Cambridge, Massachusetts-based Yumanity Therapeutics and Boston-based Proteostasis Therapeutics announced plans to merge. They will operate after the deal as Yumanity Therapeutics, and will focus on protein misfolding and neurodegenerative diseases.
Yumanity has YTX-7739 in a Phase I trial for Parkinsons’ disease. It also has other pipeline candidates for dementia with Lewy bodies, multi-system atrophy, amyotrophic lateral sclerosis (ALS) and frontotemporal lobar dementia (FTLD).
At the same time, Proteostasis announced it was looking for a strategic deal for its proprietary CFTR modulators. It expects to share proceeds from any monetization of its cystic fibrosis assets through contingent value rights (CVR), in which company shareholders of Proteostasis at the close of the merger would receive part of any upfront payments and CVRs from any future milestones that came from the grant, sale or transfer of rights.
Proteostasis’s CFTR modulators are currently being evaluated as part of the CHOICES development program. In it, 502 patients have completed enrollment in the organoid part of the study, with results expected in the fourth quarter of this year. CHOICES stands for Crossover trial based on Human Organoid Individual response in CF – Efficacy Study. The ex vivo part of the study plans to quantify the functional response of patient-derived organoids to the company’s PTI drugs, dirocaftor, posenacaftor and nesolicaftor. The data from the ex vivo portion will allow targeted enrollment in the clinical part of the CHOICES trial in patients with rare cystic fibrosis transmembrane conductance regulator (CFTR) mutations based on their individual ex vivo response. They hope to begin the clinical part of the trial by the end of this year.

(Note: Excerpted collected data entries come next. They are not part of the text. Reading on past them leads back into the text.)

Definition handle_vm_analyze (a : VmIdArgs) : Cli () :=
  waiting (str "Analyzing VM " ++ in_quotes (id a));;
  '(status_info, resp_info) ← request_to a GET "" None;
  if negb (is_success status_info) then
    print_error_response status_info resp_info (str "Failed to get VM " ++ str (id a) ++ str " info")
  else
    match parse_info resp_info with
    | Err e => print_error_response status_info resp_info (str "Failed to parse VM " ++ str (id a) ++ str " info (" ++ e ++ str ")")
    | Ok info =>
        if bool_decide (i_state info = Running) then
          '(status_metrics, resp_metrics) ← request_to a GET "/metrics" None;
          if negb (is_success status_metrics) then
            print_error_response status_metrics resp_metrics (str "Failed to get VM " ++ str (id a) ++ str " metrics")
          else
            match parse_snapshot resp_metrics with
            | Err e => print_error_response status_metrics resp_metrics (str "Failed to parse VM " ++ str (id a) ++ str " metrics (" ++ e ++ str ")")
            | Ok metrics => match analyze_vm overflow_checks info metrics with
                            | Ok ins => show (analysis_report (id a) ins)
                            | Err e => fail (Panicked e)
                            end
            end
        else show [Line (str "VM is not running (State: " ++ debug_state (i_state info) ++ str "). Metrics analysis requires a running VM.")]
    end.

(** *** Live screens

    An iteration draws, looks for a key that ends the loop, and fetches when its
    second is over; what it finds is a [ScreenTurn].  A loop that outlives its turns is
    still running. *)
Record ScreenTurn := { quit : bool; due : bool }.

To date, Yumanity has raised more than $100 million from investors, including Alexandria Venture Investments, Biogen, Fidelity, Merck, Pfizer, Redmile Group, and Sanofi Ventures. It has also entered into a strategic research collaboration with Merck for ALS and FTLD. In that collaboration, Yumanity is eligible for $500 million in milestone payments as well as royalties on net sales of any products that hit the market.
When the merger is completed, Richard Peters, president, chief executive officer and director of Yumanity, will become president, chief executive officer and director of the combined company.
“Yumanity’s state-of-the-art R&D efforts and deep insights into new potential targets to treat neurodegenerative diseases places us on a rapid trajectory toward our goal of revolutionizing the treatment of these disorders,” Peters said. “Our merger with PTI should enable the combined company to grow faster, deliver potential therapies to patients more quickly and create sustainable shareholder value well beyond what either of us would achieve separately. We have made significant clinical and business progress over the past several months, including our recent strategic research collaboration with Merck and our Series C financing. This merger also ensures that we have access to the additional capital we will need to advance our pipeline of disease-modifying therapies.”
Under the terms of the deal, Proteostasis is buying all outstanding Yumanity shares in exchange for newly issued shares of Proteostasis common stock. Once the deal is complete, existing Proteostasis shareholders will own about 32.5% of the combined company and Yumanity shareholders will own about 67.5% of the combined company. After the deal closes, the Yumanity board of directors will expand to nine, including two appointments of two current Proteostaasis directors. The existing Yumanity directors will continue in their current positions and Tony Coles, chairman and co-founder of Yumanity will remain as chairman of the board.
The combined company expects to trade on the NASDAQ Global Market under the ticker symbol YMTX.
In addition, Proteostasis cut its workforce by 79%—it now has five full-time employees that support the proposed merger and strategic work related to its CF assets.